Jekyll is a static site generator, which means that web pages aren’t built on-the-fly but compiled into static HTML files. It’s great for security and speed, but there are downsides. For one thing, you’re tied to building the site in the machine that has the compiler. For another, you must move the resulting files from that computer to the web server.

It’s a multi-step process:

  1. Write the post in a text editor
  2. Compile the site with the command line Jekyll tool
  3. Sync the local site with a remote directory
  4. Commit changes to GitHub (for source version control)

Each step takes a bit of time, and the resulting friction affected my frequency. I’ve gone from posting almost daily to as little as once per week. Of course, a significant reason for this is my current book project. Still, I miss the ease of posting to WordPress, pre-scheduling posts (e.g., when going on holiday), and writing and fixing typos from other devices — especially the iPad.

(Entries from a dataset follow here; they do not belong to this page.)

Definition bms_equal (a b : option Bitmapset) : outcome bool :=
  match a, b with
  | None, None => Ret true
  | None, Some _ => bms_is_empty b
  | Some _, None => bms_is_empty a
  | Some a, Some b =>
      let '(shorter, longer) := if nwords a <=? nwords b then (a, b) else (b, a) in
      let shortlen := nwords shorter in
      let longlen := nwords longer in
      finish (for_range 0 shortlen (λ i _,
                ws ← arr_get (words shorter) i; wl ← arr_get (words longer) i;
                Ret (if negb (ws =? wl) then inr false else inl tt)) tt) (λ _,
      finish (for_range shortlen longlen (λ i _,
                wl ← arr_get (words longer) i;
                Ret (if negb (wl =? 0) then inr false else inl tt)) tt) (λ _,
      Ret true))
  end.

Definition bms_is_subset (a b : option Bitmapset) : outcome bool :=
  match a, b with
  | None, _ => Ret true
  | Some _, None => bms_is_empty a
  | Some a, Some b =>
      let shortlen := Z.min (nwords a) (nwords b) in
      finish (for_range 0 shortlen (λ i _,
                wa ← arr_get (words a) i; wb ← arr_get (words b) i;
                Ret (if negb (Z.land wa (u32_not wb) =? 0) then inr false else inl tt)) tt) (λ _,
      if nwords b <? nwords a then
        finish (for_range shortlen (nwords a) (λ i _,
                  wa ← arr_get (words a) i;
                  Ret (if negb (wa =? 0) then inr false else inl tt)) tt) (λ _,
        Ret true)
      else Ret true)
  end.

Definition bms_is_member (x : Z) (a : option Bitmapset) : outcome bool :=
  if x <? 0 then Ereport ERRCODE_INTERNAL_ERROR else
  match a with
  | None => Ret false
  | Some a =>
      let wordnum := WORDNUM x in
      let bitnum := BITNUM x in
      if nwords a <=? wordnum then Ret false
      else w ← arr_get (words a) wordnum;
           Ret (negb (Z.land w (shl32 1 bitnum) =? 0))
  end.

Definition bms_overlap (a b : option Bitmapset) : outcome bool :=
  match a, b with
  | Some a, Some b =>
      let shortlen := Z.min (nwords a) (nwords b) in
      finish (for_range 0 shortlen (λ i _,
                wa ← arr_get (words a) i; wb ← arr_get (words b) i;
                Ret (if negb (Z.land wa wb =? 0) then inr true else inl tt)) tt) (λ _,
      Ret false)
  | _, _ => Ret false
  end.

Definition bms_nonempty_difference (a b : option Bitmapset) : outcome bool :=
  match a, b with
  | None, _ => Ret false
  | Some _, None => e ← bms_is_empty a; Ret (negb e)
  | Some a, Some b =>
      let shortlen := Z.min (nwords a) (nwords b) in
      finish (for_range 0 shortlen (λ i _,
                wa ← arr_get (words a) i; wb ← arr_get (words b) i;
                Ret (if negb (Z.land wa (u32_not wb) =? 0) then inr true else inl tt)) tt) (λ _,
      finish (for_range shortlen (nwords a) (λ i _,
                wa ← arr_get (words a) i;
                Ret (if negb (wa =? 0) then inr true else inl tt)) tt) (λ _,
      Ret false))
  end.

(** [while ((w & 255) == 0) { w >>= 8; result += 8; }
     result += rightmost_one_pos[w & 255];]  A non-zero 32-bit word needs at
    most three iterations. *)
Fixpoint rightmost_loop (fuel : nat) (w result : Z) : outcome Z :=
  if Z.land w 255 =? 0 then
    match fuel with
    | O => Timeout
    | S fuel => rightmost_loop fuel (Z.shiftr w 8) (result + 8)
    end
  else p ← arr_get rightmost_one_pos (Z.land w 255); Ret (result + p).

Definition bms_singleton_member (a : option Bitmapset) : outcome Z :=
  match a with
  | None => Ereport ERRCODE_INTERNAL_ERROR
  | Some a =>
      finish (for_range 0 (nwords a) (λ wordnum result,
                w ← arr_get (words a) wordnum;
                if negb (w =? 0) then
                  if (0 <=? result) || HAS_MULTIPLE_ONES w
                  then Ereport ERRCODE_INTERNAL_ERROR
                  else r ← rightmost_loop 3 w (wordnum * BITS_PER_BITMAPWORD);
                       Ret (inl r)
                else Ret (inl result)) (-1)) (λ result,
      if result <? 0 then Ereport ERRCODE_INTERNAL_ERROR else Ret result)
  end.

(** [while (w != 0) { result += number_of_ones[w & 255]; w >>= 8; }] *)
Fixpoint ones_loop (fuel : nat) (w result : Z) : outcome Z :=
  if w =? 0 then Ret result else
  match fuel with
  | O => Timeout
  | S fuel => n ← arr_get number_of_ones (Z.land w 255);
              ones_loop fuel (Z.shiftr w 8) (result + n)
  end.

Definition bms_num_members (a : option Bitmapset) : outcome Z :=
  match a with
  | None => Ret 0
  | Some a =>
      finish (for_range 0 (nwords a) (λ wordnum result,
                w ← arr_get (words a) wordnum;
                r ← ones_loop 4 w result;
                Ret (inl r)) 0) Ret
  end.

Definition bms_membership (a : option Bitmapset) : outcome BMS_Membership :=
  match a with
  | None => Ret BMS_EMPTY_SET
  | Some a =>
      finish (for_range 0 (nwords a) (λ wordnum result,
                w ← arr_get (words a) wordnum;
                if negb (w =? 0) then
                  if bool_decide (result ≠ BMS_EMPTY_SET) || HAS_MULTIPLE_ONES w
                  then Ret (inr BMS_MULTIPLE)
                  else Ret (inl BMS_SINGLETON)
                else Ret (inl result)) BMS_EMPTY_SET) Ret
  end.

(** [for (lastword = a->nwords; --lastword >= 0;) if (words[lastword] != 0) break;] *)
Fixpoint last_word_loop (n : nat) (ws : list Z) : outcome Z :=
  match n with
  | O => Ret (-1)
  | S n => w ← arr_get ws (Z.of_nat n);
           if negb (w =? 0) then Ret (Z.of_nat n) else last_word_loop n ws
  end.

Definition bms_hash_value (be : bool) (a : option Bitmapset) : outcome Z :=
  match a with
  | None => Ret 0
  | Some a =>
      lastword ← last_word_loop (Z.to_nat (nwords a)) (words a);
      if lastword <? 0 then Ret 0
      else hash_any be true (words_bytes be (words a)) ((lastword + 1) * 4)
  end.

(** *** Functions that allocate, modify or free *)

Abbreviation heap := (gmap positive Bitmapset).
Abbreviation ptr := (option positive).

Definition load (l : positive) : cmd heap Bitmapset :=
  λ h, match h !! l with Some b => Ret (b, h) | None => UB end.
Definition store (l : positive) (b : Bitmapset) : cmd heap unit :=
  λ h, match h !! l with Some _ => Ret (tt, <[l := b]> h) | None => UB end.
Definition palloc (b : Bitmapset) : cmd heap positive :=
  λ h, let l := fresh (dom h) in Ret (l, <[l := b]> h).
Definition pfree (l : positive) : cmd heap unit :=
  λ h, match h !! l with Some _ => Ret (tt, delete l h) | None => UB end.

Definition get_word (l : positive) (i : Z) : cmd heap Z :=
  b ← load l; lift (arr_get (words b) i).
Definition set_word (l : positive) (i w : Z) : cmd heap unit :=
  b ← load l; ws ← lift (arr_set (words b) i w);
  store l (mkBitmapset (nwords b) ws).

(** [for (i = 0; i < len; i++) result->words[i] op= other->words[i];] *)
Definition op_loop (op : Z → Z → Z) (result other : positive) (len : Z) : cmd heap unit :=
  cfor_range 0 len (λ i,
    r ← get_word result i; o ← get_word other i; set_word result i (op r o)).
Definition andnot (x y : Z) : Z := Z.land x (u32_not y).

Definition bms_copy (a : ptr) : cmd heap ptr :=
  match a with
  | None => mret None
  | Some a => b ← load a; r ← palloc b; mret (Some r)
  end.

Definition bms_make_singleton (x : Z) : cmd heap ptr :=
  if x <? 0 then ereport ERRCODE_INTERNAL_ERROR else
  let wordnum := WORDNUM x in
  let bitnum := BITNUM x in
  result ← palloc (mkBitmapset (wordnum + 1) (replicate (Z.to_nat (wordnum + 1)) 0));
  _ ← set_word result wordnum (shl32 1 bitnum);
  mret (Some result).

Definition bms_free (a : ptr) : cmd heap unit :=
  match a with None => mret tt | Some a => pfree a end.

(** The pointer returned by [bms_copy] of a non-NULL set. *)
Definition bms_copy_nonnull (a : positive) : cmd heap positive :=
  r ← bms_copy (Some a);
  match r with Some r => mret r | None => λ _, UB end.

Definition bms_union (a b : ptr) : cmd heap ptr :=
  match a, b with
  | None, _ => bms_copy b
  | _, None => bms_copy a
  | Some a, Some b =>
      va ← load a; vb ← load b;
      '(result, other) ←
        (if nwords va <=? nwords vb
         then r ← bms_copy_nonnull b; mret (r, a)
         else r ← bms_copy_nonnull a; mret (r, b));
      vo ← load other;
      _ ← op_loop Z.lor result other (nwords vo);
      mret (Some result)
  end.

Definition bms_intersect (a b : ptr) : cmd heap ptr :=
  match a, b with
  | Some a, Some b =>
      va ← load a; vb ← load b;
      '(result, other) ←
        (if nwords va <=? nwords vb
         then r ← bms_copy_nonnull a; mret (r, b)
         else r ← bms_copy_nonnull b; mret (r, a));
      vr ← load result;
      _ ← op_loop Z.land result other (nwords vr);
      mret (Some result)
  | _, _ => mret None
  end.

Definition bms_difference (a b : ptr) : cmd heap ptr :=
  match a, b with
  | None, _ => mret None
  | _, None => bms_copy a
  | Some a, Some b =>
      result ← bms_copy_nonnull a;
      va ← load a; vb ← load b;
      _ ← op_loop andnot result b (Z.min (nwords va) (nwords vb));
      mret (Some result)
  end.

Definition bms_add_member (a : ptr) (x : Z) : cmd heap ptr :=
  if x <? 0 then ereport ERRCODE_INTERNAL_ERROR else
  match a with
  | None => bms_make_singleton x
  | Some a =>
      let wordnum := WORDNUM x in
      let bitnum := BITNUM x in
      va ← load a;
      if nwords va <=? wordnum then
        r ← bms_make_singleton x;
        match r with
        | None => λ _, UB
        | Some result =>
            _ ← op_loop Z.lor result a (nwords va);
            _ ← pfree a;
            mret (Some result)
        end
      else
        w ← get_word a wordnum;
        _ ← set_word a wordnum (Z.lor w (shl32 1 bitnum));
        mret (Some a)
  end.

Definition bms_del_member (a : ptr) (x : Z) : cmd heap ptr :=
  if x <? 0 then ereport ERRCODE_INTERNAL_ERROR else
  match a with
  | None => mret None
  | Some a =>
      let wordnum := WORDNUM x in
      let bitnum := BITNUM x in
      va ← load a;
      _ ← (if wordnum <? nwords va then
             w ← get_word a wordnum;
             set_word a wordnum (Z.land w (u32_not (shl32 1 bitnum)))
           else mret tt);
      mret (Some a)
  end.

Definition bms_add_members (a b : ptr) : cmd heap ptr :=
  match a, b with
  | None, _ => bms_copy b
  | Some a, None => mret (Some a)
  | Some a, Some b =>
      va ← load a; vb ← load b;
      '(result, other) ←
        (if nwords va <? nwords vb
         then r ← bms_copy_nonnull b; mret (r, a)
         else mret (a, b));
      vo ← load other;
      _ ← op_loop Z.lor result other (nwords vo);
      _ ← (if bool_decide (result ≠ a) then pfree a else mret tt);
      mret (Some result)
  end.

Definition bms_int_members (a b : ptr) : cmd heap ptr :=
  match a, b with
  | None, _ => mret None
  | Some a, None => _ ← pfree a; mret None
  | Some a, Some b =>
      va ← load a; vb ← load b;
      let shortlen := Z.min (nwords va) (nwords vb) in
      _ ← op_loop Z.land a b shortlen;
      va ← load a;
      _ ← cfor_range shortlen (nwords va) (λ i, set_word a i 0);
      mret (Some a)
  end.

Definition bms_del_members (a b : ptr) : cmd heap ptr :=
  match a, b with
  | None, _ => mret None
  | Some a, None => mret (Some a)
  | Some a, Some b =>
      va ← load a; vb ← load b;
      _ ← op_loop andnot a b (Z.min (nwords va) (nwords vb));
      mret (Some a)
  end.

Definition bms_join (a b : ptr) : cmd heap ptr :=
  match a, b with
  | None, _ => mret b
  | _, None => mret a
  | Some a, Some b =>
      va ← load a; vb ← load b;
      let '(result, other) := if nwords va <? nwords vb then (b, a) else (a, b) in
      vo ← load other;
      _ ← op_loop Z.lor result other (nwords vo);
      _ ← (if bool_decide (other ≠ result) then pfree other else mret tt);
      mret (Some result)
  end.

The new process fixes these shortcomings. Instead of building on the Mac, it shifts the build and deployment steps to GitHub. Here’s how it works: I write and edit posts on my Mac (BBEdit) or iPad (Drafts or Textastic) and push changes to GitHub (with the terminal on the Mac or Working Copy on the iPad.) The push kicks off a GitHub action that builds the site on their side and deploys it to my Dreamhost shared server. I’ve set up a second action that builds and deploys the site at 8:50 am every morning in case I’ve pre-scheduled a post (using Jekyll’s future date feature.)

I’m excited about the possibilities afforded by this new workflow. This post is the first I’ve pre-scheduled with the new workflow — and I wrote it on my iPad. While I don’t expect to resume posting daily while working on the book, I expect the frequency to increase. And as a plus, I’ve learned about GitHub’s capabilities beyond version control, which open the door to other possibilities. Exciting stuff!